Ce vendredi 4 septembre 2020, c’est la date de clôture de l’exercice fiscal 2019-2020, selon un arrêté présidentiel publié en date du lundi 31 août 2020. Cet exercice a été catastrophique pour le pays. En effet, tous les voyants économiques sont au rouge.

La loi du 4 mai 2016 sur l’élaboration des projets de loi de finances a donné des cadres légaux au ministre de l’Économie et des Finances de fixer en conseil des ministres la date de clôture anticipée des engagements d’un exercice fiscal. En effet, dans un arrêté qui a été pris en conseil des ministres, l’actuel titulaire du MEF, Michel Patrick Boisvert, a fixé la date de clôture des engagements des entités administratives de premier et second rang de l’administration publique pour cet exercice.

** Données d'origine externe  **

Definition EncodeBalanceSnapshot (snapshot : option BalanceSnapshot) : res bytes :=
  match snapshot with
  | None => Err (Errorf "snapshot cannot be nil")
  | Some s =>
      let balanceBytes := match bs_Balance s with None => [] | Some b => big_Bytes b end in
      let '(deltaSign, deltaBytes) :=
        match bs_Delta s with
        | None => (0, [])
        | Some d => if d <? 0 then (1, big_Bytes (Z.abs d)) else (0, big_Bytes d)
        end in
      let totalSize := 8 + 8 + len balanceBytes + 1 + 8 + len deltaBytes + 32 in
      encode_into totalSize
        (_ ← write_Uint64 (bs_BlockNumber s);
         _ ← write_sized balanceBytes;
         _ ← write_byte (byte_of deltaSign);
         _ ← write_sized deltaBytes;
         write 32 (proj1_sig (bs_TxHash s)))
  end.

(** A big integer behind its length: zero when the length is zero. *)
Definition read_sized_big (data : bytes) (msg : string) : reader Z :=
  n ← read_Uint64 data;
  if 0 <? n then
    _ ← ensure data (i64 n) msg;
    b ← read data (i64 n);
    mret (big_SetBytes b)
  else mret 0.

(** [if offset >= len(data) { return nil, fmt.Errorf(msg) }]. *)
Definition ensure_more (data : bytes) (msg : string) : reader unit := fun offset =>
  (if len data <=? offset then Err (Errorf msg) else Ok tt, offset).

Definition read_BalanceSnapshot (data : bytes) : reader BalanceSnapshot :=
  blockNumber ← read_Uint64 data;
  balance ← read_sized_big data "invalid balance length";
  _ ← ensure_more data "data too short for delta sign";
  deltaSign ← read_byte data;
  _ ← ensure data 8 "data too short for delta length";
  delta ← read_sized_big data "invalid delta length";
  _ ← ensure data 32 "data too short for tx hash";
  txHash ← read_array data 32;
  mret (mkBalanceSnapshot blockNumber (Some balance)
          (Some (if byte_val deltaSign =? 1 then - delta else delta)) txHash).

Definition DecodeBalanceSnapshot (data : bytes) : res BalanceSnapshot :=
  if len data <? 8 + 8 + 1 + 8 + 32 then Err (Errorf "data too short")
  else fst (read_BalanceSnapshot data 0).

(** * Proposals *)

Definition EncodeProposal (proposal : option Proposal) : res bytes :=
  match proposal with
  | None => Err (Errorf "proposal cannot be nil")
  | Some p =>
      let proposalIDBytes := match p_ProposalID p with None => [] | Some z => big_Bytes z end in
      let memberVersionBytes :=
        match p_MemberVersion p with None => [] | Some z => big_Bytes z end in
      let totalSize :=
        8 + 32 + 20 + 8 + len proposalIDBytes + 20 + 32 + 8 + len (p_CallData p) +
        8 + len memberVersionBytes + 4 + 4 + 4 + 1 + 8 + 1 +
        match p_ExecutedAt p with None => 0 | Some _ => 8 end in
      encode_into totalSize
        (_ ← write_Uint64 (p_BlockNumber p);
         _ ← write 32 (proj1_sig (p_TxHash p));
         _ ← write 20 (proj1_sig (p_Contract p));
         _ ← write_sized proposalIDBytes;
         _ ← write 20 (proj1_sig (p_Proposer p));
         _ ← write 32 (proj1_sig (p_ActionType p));
         _ ← write_sized (p_CallData p);
         _ ← write_sized memberVersionBytes;
         _ ← write_Uint32 (p_RequiredApprovals p);
         _ ← write_Uint32 (p_Approved p);
         _ ← write_Uint32 (p_Rejected p);
         _ ← write_byte (byte_of (p_Status p));
         _ ← write_Uint64 (p_CreatedAt p);
         match p_ExecutedAt p with
         | Some t => _ ← write_byte (byte_of 1); write_Uint64 t
         | None => write_byte (byte_of 0)
         end)
  end.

L’année fiscale 2019-2020 a été très difficile pour l’administration en place. En effet, dès le premier trimestre de cet exercice, l’économie a fortement pâti du ralentissement des activités. Selon une enquête de la BRH, 65% des entreprises interrogées, cette situation a entrainé la mise en disponibilité de 10 à 25 % de leurs effectifs.

Par ailleurs, pour les trois premiers trimestres de l’exercice fiscal 2019-2020 le déficit budgétaire a déjà atteint plus de 35 milliards de gourdes. De fait, selon la dernière note de la banque centrale, la situation des finances publiques est marquée par une variation à la baisse des recettes et une augmentation des dépenses de l’État. « En effet, au cours du troisième trimestre 2019-2020, les taxes et impôts perçus par l’État haïtien ont atteint 19 345,65 MG soit un recul de 12,45% par rapport au deuxième trimestre », lit-on.

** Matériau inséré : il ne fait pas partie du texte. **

Lemma preserves_logged m : preserves kept m -> preserves kept (logged m).
Proof. intros Hm. apply preserves_tryST; auto with kept. Qed.

Lemma publish_kept e : preserves kept (publish e).
Proof.
  unfold publish. destruct eventBus_Publish as [p|] eqn:Hp; [|apply preserves_ret].
  intros w. apply (proj1 events_kept p e w Hp).
Qed.

Lemma Sleep_kept d : preserves kept (Sleep d).
Proof. apply preserves_modify. intros w. apply (ctx_kept w d). Qed.

#[local] Hint Resolve preserves_logged publish_kept Sleep_kept : kept.

(** ** The stages *)

Lemma retry_kept m k h e : preserves kept (fetchWithRetry_loop config m k h e).
Proof.
  revert k e. induction m as [|m IH]; intros k e; cbn [fetchWithRetry_loop];
    (apply preserves_bind; [destruct (_ <? _); auto with kept | intros _]);
    (apply preserves_tryST; [apply client_kept|]; intros [b|e1]; auto with kept);
    (apply preserves_tryST; [apply client_kept|]; intros [rs|e2]; auto with kept).
Qed.

Lemma retry_chain h w b rs e w' : fetchBlockAndReceiptsWithRetry config h w = (Ok (b, rs, e), w') ->
  b = chain_block h /\ rs = chain_receipts h.
Proof.
  destruct (retry_first_success config h w) as
    [(k & b' & rs' & w1 & _ & _ & Ha & ->) | (e' & msg & w1 & _ & _ & ->)]; [|done].
  intros [= -> -> _ _]. unfold attempt, mbind, ST_bind in Ha.
  destruct (client_GetBlockByNumber h _) as [[b0|] w2] eqn:Hb; [|done].
  destruct (client_GetBlockReceipts h w2) as [[rs0|] w3] eqn:Hr; [|done].
  injection Ha as -> -> _. split; [eapply node_block, Hb | eapply node_receipts, Hr].
Qed.

Lemma fees_kept h : preserves kept (processFeeDelegationMetadata h).
Proof.
  unfold processFeeDelegationMetadata.
  destruct storage_SetFeeDelegationTxMeta as [set|] eqn:Hs; [|apply preserves_ret].
  destruct client_GetBlockWithFeeDelegationMeta as [get|] eqn:Hg; [|apply preserves_ret].
  apply preserves_tryST; [by apply (proj1 fee_kept)|]. intros [metas|]; [|apply preserves_ret].
  apply preserves_forST. intros m _. apply preserves_logged. by apply (proj2 fee_kept).
Qed.

Lemma metadata_kept b rs h : preserves kept (processBlockMetadata b rs h).
Proof.
  destruct (stages_kept b rs) as (H1 & H2 & H3 & H4 & H5). unfold processBlockMetadata.
  repeat (apply preserves_bind; [by auto with kept | intros _]).
  destruct (h =? 0); auto with kept.
Qed.

Lemma parse_kept r : preserves kept (parseReceiptLogs r).
Proof.
  unfold parseReceiptLogs. destruct systemContractEventParser as [f|] eqn:Hf; [|apply preserves_ret].
  destruct (_ <? _)%nat; [|apply preserves_ret]. by apply preserves_logged, (proj2 logs_kept).
Qed.

Lemma index_kept r : preserves kept (indexReceiptLogs r).
Proof.
  unfold indexReceiptLogs. destruct storage_IndexLogs as [f|] eqn:Hf; [|apply preserves_ret].
  destruct (_ <? _)%nat; [|apply preserves_ret]. by apply preserves_logged, (proj1 logs_kept).
Qed.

Plus loin, d’après la BRH, les dépenses quant à elles ont affiché une augmentation de 10,41 %, pour se chiffrer à 46 923,17 MG.
«Considérées de façon cumulée, les recettes d’octobre 2019 au 30 juin 2020 ont affiché un montant de 61 071,65 MG, en hausse de 6,44% par rapport à la même période de l’exercice fiscal précédent » , précise la BRH.

Parallèlement, le niveau d’exportation du pays a connu une baisse considérable au cours de cet exercice. Selon le gouverneur de la banque de la République d’Haïti, Jean Baden Dubois, les exportations du pays ont diminué de plus de 25%. Et, selon la dernière note de politique monétaire de la banque centrale, on a constaté une baisse de la demande pour le textile destiné à l’exportation. «En dépit de la réouverture progressive de plusieurs usines et la reconversion d’une partie de leur production vers les équipements de protection personnelle, l’activité du secteur demeure largement en deçà de celui du mois de mars 2020 », précise la BRH.

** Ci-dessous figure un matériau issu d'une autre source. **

(** Block 7 is fetched and stored, and the call returns. *)
Lemma one_block_run : exists p, reachable one_worker_config 7 7 mem_world0 p /\
  outcome p = Some (Ok tt) /\ cancelled p = false.
Proof.
  assert (Hc : capacity one_worker_config = 1%nat) by reflexivity.
  assert (Hf : fetchBlockJob one_worker_config 7 mem_world0 =
    (Ok mem_job, mem_world0)) by reflexivity.
  set (d := collect 7 mem_job ∅ 7 mem_world0).
  assert (Hd : d_err d = None) by (vm_compute; reflexivity).
  exists (mkPool [] Done [Exited] [] true (d_map d) (d_next d) (Some (Ok tt)) false (d_store d)).
  split; [|split; reflexivity]. unfold reachable, init. rewrite Hc. cbn [replicate].
  eapply rtc_l; [apply (one_send one_worker_config 7 7); [lia | reflexivity | exact Hc | lia]|].
  etrans; [exact (one_worker _ _ _ _ _ _ _ _ _ _ _ _ _ Hc Hf)|].
  eapply rtc_l; [apply (step_report _ _ _ _ [] _ _ []); rewrite Hc; cbn; lia|].
  eapply rtc_l; [apply step_collect|]. cbv zeta. fold d. rewrite Hd. cbn [fmap option_fmap option_map].
  eapply rtc_l; [apply step_send_end; lia|].
  eapply rtc_l; [apply (step_exit _ _ _ [] [])|].
  eapply rtc_l; [apply step_close; by constructor|].
  apply rtc_once, step_return.
Qed.

Lemma pool_terminates_witness : exists p,
  step one_worker_config 7 (init one_worker_config 7 mem_world0) p /\
  Acc (flip (step one_worker_config 7)) (init one_worker_config 7 mem_world0).
Proof.
  destruct (pool_terminates one_worker_config 7 7 ltac:(lia) ltac:(reflexivity) ltac:(cbn; lia)
              mem_world0 (init one_worker_config 7 mem_world0)) as [H1 H2]; [apply rtc_refl|].
  destruct (H2 eq_refl) as (p & Hp & _). exists p. split; [exact Hp | exact H1].
Defined.

Lemma pool_in_order_witness : exists p, reachable one_worker_config 7 7 mem_world0 p /\
  indexed_to 7 mem_world0 (nextHeight p) (store p).
Proof.
  destruct one_block_run as (p & Hp & _). exists p. split; [exact Hp|].
  apply (pool_in_order one_worker_config 7 7 ltac:(lia) ltac:(reflexivity) ltac:(cbn; lia)
           mem_world0 p Hp).
Defined.

Lemma pool_complete_witness : exists p, reachable one_worker_config 7 7 mem_world0 p /\
  commit_all [7] mem_world0 = (Ok tt, store p) /\ complete (store p) 7.
Proof.
  destruct one_block_run as (p & Hp & Ho & Hc). exists p. split; [exact Hp|].
  destruct (pool_complete one_worker_config 7 7 ltac:(lia) ltac:(reflexivity) ltac:(cbn; lia)
              mem_world0 p Hp Ho Hc) as (H1 & H2 & _).
  split; [exact H1 | apply H2; lia].
Defined.

(** The call is cancelled before it sends its first height. *)
Lemma pool_cancel_returns_ok_witness : exists p, reachable one_worker_config 7 9 mem_world0 p /\
  outcome p = Some (Ok tt) /\ nextHeight p = 7 /\ store p = mem_world0.
Proof.
  pose (p0 := mkPool [] (Sending 7) [Idle] [] false ∅ 7 None true mem_world0).
  assert (Hp : reachable one_worker_config 7 9 mem_world0 p0) by (apply rtc_once, step_cancel).
  destruct (pool_cancel_returns_ok one_worker_config 7 9 ltac:(lia) ltac:(reflexivity)
              ltac:(cbn; lia) mem_world0 p0 7 Hp eq_refl)
    as (_ & p & H1 & H2 & H3 & H4);
    [by constructor | reflexivity | reflexivity | reflexivity | lia | reflexivity |].
  exists p. split; [unfold reachable in *; by etrans|]. split; [exact H2|].
  split; [exact H3 | exact H4].
Defined.

(** Heights above 8 are not served. *)
Lemma pool_leaks_witness : exists p r, reachable one_worker_config 9 11 mem_world0 p /\
  workers p = [Report r false].
Proof.
  destruct (pool_leaks one_worker_config 9 11 ltac:(lia) ltac:(reflexivity) mem_world0
              (Wrap "failed to fetch block after attempts" (External 404))
              mem_world0 mem_world0) as (p & r & H1 & _ & H2);
    [reflexivity | reflexivity | reflexivity |].
  exists p, r. split; [exact H1 | apply H2, rtc_refl].
Defined.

L’inflation et le taux de change

Au cours de l’année fiscale 2020, on a constaté une accélération du taux de l’inflation. De fait, pour le mois de mai 2020, l’inflation a atteint plus de 23%. Cette situation a réduit considérablement le pouvoir d’achat de la population haïtienne. À cet effet, selon les derniers rapports disponibles, plus 4 millions haïtiens se trouvent en situation d’insécurité alimentaire.

En ce qui a trait au taux de change, la gourde a connu une dépréciation exagérée par rapport au dollar américain. Selon le taux de référence de la banque centrale, le dollar est à plus de 110 gourdes à l’achat.